Methodology: Searches were conducted in PubMed, Embase, the Cochrane Library, and a clinical trial database to identify RCTs, case-control studies, and cohort studies involving patients undergoing cataract surgery and evaluating anterior chamber injection of moxifloxacin. The search covered literature from the inception of the databases to April 2019. Two reviewers independently screened the articles; any discrepancies were resolved by consulting a third reviewer. Relevant data were extracted. The methodological quality of the included studies was assessed using Cochrane’s risk-of-bias tool for RCTs and the Newcastle-Ottawa Scale for case-control and cohort studies. The findings were synthesised using a fixed- or random-effects model meta-analysis, depending on the level of heterogeneity. Heterogeneity was assessed using Cochran’s Q test and the I² statistic. Sensitivity analyses were performed to evaluate the influence of a single study on the pooled estimate. A subgroup analysis was performed based on the clinical characteristics of the included studies, and publication bias was assessed using a funnel plot.

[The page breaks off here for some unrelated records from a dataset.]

(** The part of the keyboard handler from [let target] to the end of the
    [switch]: [None] when the handler returns early, otherwise the toasts
    emitted inside the [switch] and the value of [target] after it. *)
Definition resolveTarget (draft : Draft.t) (event : KeyboardEvent.t)
  : option (list Effect * option Target.t) :=
  let key := KeyboardEvent.key event in
  let ctrlKey := KeyboardEvent.ctrlKey event in
  let shiftKey := KeyboardEvent.shiftKey event in
  let metaKey := KeyboardEvent.metaKey event in
  let active := present (Drawing.active (Draft.drawing draft)) in
  if KeyboardEvent.altKey event then None
  else if (key =? "A")%string then
    Some ([], if ctrlKey && shiftKey then Some Target.selectNone else None)
  else if (key =? "a")%string then
    Some ([], if ctrlKey && negb shiftKey then Some Target.selectAll else None)
  else if (key =? "z")%string then
    Some ([], if negb (Bool.eqb metaKey ctrlKey)
              then if active then Some Target.undoRegion else Some Target.undo
              else None)
  else if (key =? "ArrowRight")%string then
    let target := if ctrlKey || shiftKey then None else Some Target.next in
    if Draft.dirty draft && present target
    then Some ([SetToast
      "Please save or reset your changes before advancing to next item."], None)
    else Some ([], target)
  else if (key =? "ArrowLeft")%string then
    if Draft.dirty draft
    then Some ([SetToast
      "Please save or reset your changes before returning to previous item."],
      None)
    else Some ([], Some Target.prev)
  else if (key =? "Enter")%string then
    Some ([], if ctrlKey || shiftKey then None
              else if active then Some Target.finishRegion
              else Some Target.save)
  else if (key =? "Backspace")%string || (key =? "Delete")%string then
    Some ([], if ctrlKey || shiftKey then None
              else if active then Some Target.clearRegion
              else Some Target.delete)
  else None.

(** [target == "finishRegion" || target == "save"] *)
Definition commitClass (target : option Target.t) : bool :=
  match target with
  | Some Target.finishRegion | Some Target.save => true
  | _ => false
  end.

(** The first statement of the keyboard handler: the event is handed to the
    host, when it listens. *)
Definition forwarded (props : Props.t) (event : KeyboardEvent.t) : list Effect :=
  if Props.callbacks props Callback.onKeyboardEvent
  then [CallOnKeyboardEvent event] else [].

(** The handler registered with [useKeyboardEvent]. *)
Definition keyboardHandler (props : Props.t) (draft : Draft.t)
    (event : KeyboardEvent.t) : list Effect :=
  forwarded props event ++
  match resolveTarget draft event with
  | None => []
  | Some (toasts, target) =>
      toasts ++
      if commitClass target && negb (requiredFieldsFilled props draft)
      then [SetToast "Please fill in all required fields."]
      else
        match target with
        | Some t =>
            if present (button props draft t)
            then [SimulateClick t; PreventDefault; StopPropagation]
            else []
        | None => []
        end
  end.

(** Modelled from the spec: [simulateClick] ([library/utils]) is not among
    the sources; it simulates the activation of a button. A button that is
    not rendered or is disabled does nothing, [ButtonWithTooltip] drops the
    [onClick] of a disabled button, and an absent callback is no handler. *)
Definition click (props : Props.t) (draft : Draft.t) (target : Target.t)
  : Dispatch :=
  match button props draft target with
  | None => NotDispatched
  | Some b =>
      if Button.disabled b then NotDispatched
      else
        match Button.onClick b with
        | DoFinishRegion save =>
            match finishRegion save draft with
            | Ok draft' => DraftSet draft'
            | Throw message => Thrown message
            end
        | DoCall callback =>
            if Props.callbacks props callback then Called callback
            else NotDispatched
        end
  end.

(** The draft of the component once the effects of the keyboard handler have
    taken place: only a simulated click that reaches [finishRegion] calls
    [setDraft]. *)
Definition draftAfter (props : Props.t) (draft : Draft.t)
    (effects : list Effect) : Draft.t :=
  foldl
    (λ d e,
       match e with
       | SimulateClick t =>
           match click props d t with DraftSet d' => d' | _ => d end
       | _ => d
       end)
    draft effects.

Definition setLabels (current : LabelAssignment) (draft : Draft.t) : Draft.t :=
  {| Draft.labels :=
       match Drawing.active (Draft.drawing draft) with
       | Some _ => Draft.labels draft
       | None =>
           DraftLabels.mk current
             (DraftLabels.boxes (Draft.labels draft))
             (DraftLabels.polygons (Draft.labels draft))
             (DraftLabels.masks (Draft.labels draft))
       end;
     Draft.drawing :=
       match Drawing.active (Draft.drawing draft) with
       | Some active =>
           {| Drawing.mode := Drawing.mode (Draft.drawing draft);
              Drawing.active :=
                Some (Active.mk
                  {| Region.id := Region.id (Active.region active);
                     Region.geometry := Region.geometry (Active.region active);
                     Region.labels := current;
                     Region.readonly := Region.readonly (Active.region active);
                     Region.metadata := Region.metadata (Active.region active) |});
              Drawing.flood := Drawing.flood (Draft.drawing draft);
              Drawing.threshold := Drawing.threshold (Draft.drawing draft);
              Drawing.radius := Drawing.radius (Draft.drawing draft) |}
       | None => Draft.drawing draft
       end;
     Draft.dirty := true |}.

(** The [setLabels] of the drawing mode panel, with [mode] for
    [labels.drawingMode[0]]: the panel offers the three modes and exactly one
    of them is selected. *)
Definition setDrawingMode (mode : Mode.t) (draft : Draft.t) : Draft.t :=
  {| Draft.labels := Draft.labels draft;
     Draft.drawing :=
       {| Drawing.mode := mode;
          Drawing.active := Drawing.active (Draft.drawing draft);
          Drawing.flood := Drawing.flood (Draft.drawing draft);
          Drawing.threshold := Drawing.threshold (Draft.drawing draft);
          Drawing.radius := Drawing.radius (Draft.drawing draft) |};
     Draft.dirty := Draft.dirty draft |}.

(** The [onChange] of the flood checkbox. *)
Definition setFlood (flood : bool) (draft : Draft.t) : Draft.t :=
  {| Draft.labels := Draft.labels draft;
     Draft.drawing :=
       if Mode.eqb (Drawing.mode (Draft.drawing draft)) Mode.masks
       then {| Drawing.mode := Drawing.mode (Draft.drawing draft);
               Drawing.active := Drawing.active (Draft.drawing draft);
               Drawing.flood := flood;
               Drawing.threshold := Drawing.threshold (Draft.drawing draft);
               Drawing.radius := Drawing.radius (Draft.drawing draft) |}
       else Draft.drawing draft;
     Draft.dirty := Draft.dirty draft |}.

(** The [onValueChange] of the flood threshold slider. *)
Definition setThreshold (value : Z) (draft : Draft.t) : Draft.t :=
  {| Draft.labels := Draft.labels draft;
     Draft.drawing :=
       {| Drawing.mode := Drawing.mode (Draft.drawing draft);
          Drawing.active := Drawing.active (Draft.drawing draft);
          Drawing.flood := Drawing.flood (Draft.drawing draft);
          Drawing.threshold := value;
          Drawing.radius := Drawing.radius (Draft.drawing draft) |};
     Draft.dirty := Draft.dirty draft |}.

(** The [onValueChange] of the cursor size slider. *)
Definition setRadius (value : Z) (draft : Draft.t) : Draft.t :=
  {| Draft.labels := Draft.labels draft;
     Draft.drawing :=
       {| Drawing.mode := Drawing.mode (Draft.drawing draft);
          Drawing.active := Drawing.active (Draft.drawing draft);
          Drawing.flood := Drawing.flood (Draft.drawing draft);
          Drawing.threshold := Drawing.threshold (Draft.drawing draft);
          Drawing.radius := value |};
     Draft.dirty := Draft.dirty draft |}.

(** Modelled from the spec: [LabelPanel] is not among the sources. A panel
    whose [disabled] property is set takes no input: it never calls its
    [setLabels]. The result is the draft handed to [setDraft], if any. *)
Definition LabelPanel {A} (disabled : bool) (setLabels : A → Draft.t)
    (input : A) : option Draft.t :=
  if disabled then None else Some (setLabels input).

(** The label panel of the active level. *)
Definition labelPanel (props : Props.t) (draft : Draft.t)
    (current : LabelAssignment) : option Draft.t :=
  LabelPanel (ComputedState.disableLabelPanel (computedState props draft))
    (λ current, setLabels current draft) current.

(** The [disabled] property of the drawing mode panel,
    [!!draft.drawing.active || disabled]. *)
Definition drawingModeDisabled (props : Props.t) (draft : Draft.t) : bool :=
  present (Drawing.active (Draft.drawing draft)) || Props.disabled props.

(** The drawing mode panel, rendered when regions may be selected. *)
Definition drawingModePanel (props : Props.t) (draft : Draft.t)
    (mode : Mode.t) : option Draft.t :=
  if ComputedState.allowRegionSelection (computedState props draft)
  then LabelPanel (drawingModeDisabled props draft)
         (λ mode, setDrawingMode mode draft) mode
  else None.

(** Every call of [setDraft] in the component, as a command on the draft. *)
Inductive Command :=
| SetLabels (current : LabelAssignment)
| FinishRegion (save : bool)
| SetDrawingMode (mode : Mode.t)
| SetFlood (flood : bool)
| SetThreshold (value : Z)
| SetRadius (value : Z).
(* ===================================================================== *)
(** ** The run of the graph *)
(* ===================================================================== *)

Section RunEquations.
Context {R : Runtime} (llm : model).

(** The graph run, node after node. *)
Lemma invoke_eq s0 :
  invoke llm s0 =
  let w1 := after llm intake (s0, []) in
  if truthy (dict_get (CallState.intake_data (fst w1)) "is_valid" (PBool false))
  then
    let w2 := after llm transcription w1 in
    let w3 := after llm summarization w2 in
    let w4 := after llm quality_scoring w3 in
    let w5 := after llm routing w4 in
    Ok (mk_run (fst w5) (snd w5)
          [(intake, fst w1); (transcription, fst w2); (summarization, fst w3);
           (quality_scoring, fst w4); (routing, fst w5)])
  else Ok (mk_run (fst w1) (snd w1) [(intake, fst w1)]).
Proof.
  unfold invoke, recursion_limit, entry_point, after.
  cbn [run_from next_node fst snd app].
  destruct (returns_state (node_function llm intake) s0 []) as [s1 h1].
  cbn [run_from next_node fst snd app].
  destruct (truthy _); [|reflexivity].
  destruct (returns_state (node_function llm transcription) s1 h1) as [s2 h2].
  cbn [run_from next_node fst snd app].
  destruct (returns_state (node_function llm summarization) s2 h2) as [s3 h3].
  cbn [run_from next_node fst snd app].
  destruct (returns_state (node_function llm quality_scoring) s3 h3) as [s4 h4].
  cbn [run_from next_node fst snd app].
  destruct (returns_state (node_function llm routing) s4 h4) as [s5 h5].
  reflexivity.
Qed.

(** The graph computes the run written out in [run_of]. *)
Lemma invoke_run_of raw :
  invoke llm (initial_state raw) = Ok (run_of llm raw).
Proof.
  rewrite invoke_eq. unfold run_of, after, broken_run, last_state.
  cbv zeta. cbn [node_function initial_state].
  rewrite intake_node_eq. tidy. split_on_call llm; tidy; [|reflexivity].
  match goal with
  | |- context [try_except (CallIntakeAgent.parsed ?r ?c) _] =>
      destruct (intake_reply_shape r c) as (v & rs & n & E); rewrite !E
  end.
  tidy. destruct (truthy v) eqn:Ev; tidy; rewrite ?Ev; [|reflexivity].
  rewrite ?transcription_node_eq. tidy. split_on_call llm; tidy.
  - rewrite ?summarization_node_eq. tidy. split_on_call llm; tidy.
    + rewrite ?quality_scoring_node_eq. tidy. split_on_call llm; tidy.
      * rewrite ?routing_node_eq. tidy. split_on_call llm; tidy; reflexivity.
      * rewrite ?routing_node_eq. reflexivity.
    + rewrite ?quality_scoring_node_eq. tidy.
      rewrite ?routing_node_eq. reflexivity.
  - rewrite ?summarization_node_eq. tidy.
    rewrite ?quality_scoring_node_eq. tidy.
    rewrite ?routing_node_eq. reflexivity.
Qed.
End RunEquations.
(** Tweens that complete take boxes away and show none. *)
Lemma finishAll_overlays ts : forall s o,
  In o (overlays (browser (fold_left (fun s t => finishTween (tweenEnd t) s) ts s))) ->
  In o (overlays (browser s)).
Proof.
  induction ts as [|t ts IH]; intros s o H; [exact H|].
  simpl in H. apply IH in H. destruct (tweenEnd t); simpl in H; [|exact H|exact H].
  apply filter_In in H. tauto.
Qed.

(** After the fade of a box has completed the box is gone. *)
Lemma finishAll_removes box k : forall ts s t,
  In t ts -> tweenEnd t = TwRemoveBox box ->
  ~ In (box, k) (overlays (browser (fold_left (fun s t => finishTween (tweenEnd t) s) ts s))).
Proof.
  induction ts as [|t0 ts IH]; intros s t Hin Hend; [destruct Hin|].
  simpl. destruct Hin as [->|Hin]; [|apply (IH _ t Hin Hend)].
  intro H. apply finishAll_overlays in H. rewrite Hend in H. simpl in H.
  apply filter_In in H. destruct H as [_ H]. simpl in H.
  rewrite Nat.eqb_refl in H. discriminate.
Qed.

Lemma gsapTick_fades ms s t box k :
  gsapPaused (browser s) = false ->
  In t (tweens (browser s)) -> tweenEnd t = TwRemoveBox box -> remaining t <= ms ->
  ~ In (box, k) (overlays (browser (gsapTick ms s))).
Proof.
  intros Hrun Hin Hend Hdue. unfold gsapTick. rewrite Hrun. cbv zeta.
  apply (finishAll_removes box k _ _ t); [|exact Hend].
  apply sortBy_In, filter_In. split; [exact Hin|]. apply Z.leb_le, Hdue.
Qed.
Lemma rename_file_written old new data (m : gmap string string) lv :
  rename_file old new (World (<[old := data]> m) lv)
  = World (<[new := data]> (delete old (<[old := data]> m))) lv.
Proof. unfold rename_file. simpl. by rewrite lookup_insert_eq. Qed.

Lemma take_length s : CStr.take (String.length s) s = s.
Proof. induction s as [|c s IH]; simpl; [done|]. by rewrite IH. Qed.

End World.

(** Bring the world after a run of acquisitions, releases and file
    operations to its explicit form. *)
Ltac norm_live :=
  unfold release, acquire, write_file; simpl;
  rewrite ?rename_file_written; simpl;
  repeat first
    [ rewrite remove_first_head
    | rewrite remove_first_second
    | rewrite remove_first_skip by discriminate ].

(** ** The loop always returns *)

Section Totality.

Lemma descend_tokens_no_fuel r cur toks : descend_tokens r cur toks ≠ W_fuel.
Proof.
  revert cur. induction toks as [|t toks IH]; intros [c|]; simpl; try done.
  - by destruct (is_object r c).
  - destruct (is_object r c); [apply IH|done].
Qed.

Lemma descend_no_fuel r cur p : descend (String.length p) r cur p ≠ W_fuel.
Proof. rewrite descend_is_descend_tokens by lia. apply descend_tokens_no_fuel. Qed.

Applicability/external validity: The authors noted that the review included only two RCTs, with the remainder being non-RCT studies. Some of the included studies had short follow-up periods and small sample sizes, and there was a lack of direct comparison between moxifloxacin and cefuroxime. Therefore, large-sample, multicentre, high-quality RCTs are needed to provide higher-quality evidence in the future.

Geographic focus: The review did not apply any geographical limits; the included studies were conducted in Japan, Brazil, Turkey, Canada, Colombia, and the USA.

Summary of quality assessment: Overall, there is low confidence in this review’s conclusions about the effects of the intervention. The searches were comprehensive, with clearly defined inclusion and exclusion criteria. Study quality was assessed using Cochrane’s risk-of-bias tool for RCTs and the Newcastle-Ottawa Scale for non-RCTs, and the results of these assessments were reported. Two reviewers screened the articles, and a list of included studies was provided. Characteristics of the included studies were clearly presented. Data were synthesised using fixed- or random-effects meta-analysis, depending on the level of heterogeneity. Heterogeneity was evaluated using Cochran’s Q test and the I² statistic. Subgroup and sensitivity analyses were also conducted, and heterogeneity was appropriately discussed. However, no list of excluded studies was provided, and it was unclear whether any language restrictions were applied. The review did not report whether reference lists were checked or whether authors or experts were contacted for additional studies. Furthermore, it did not specify whether data extraction was performed independently by two reviewers.

Publication Source:

Wang XL, Huang XY, Wang Z, Sun W. The Anterior Chamber Injection of Moxifloxacin Injection to Prevent Endophthalmitis after Cataract Surgery: A Meta-analysis. J Ophthalmol. 2020 Aug 25;2020:7242969. doi: 10.1155/2020/7242969. PMID: 32908685; PMCID: PMC7468651.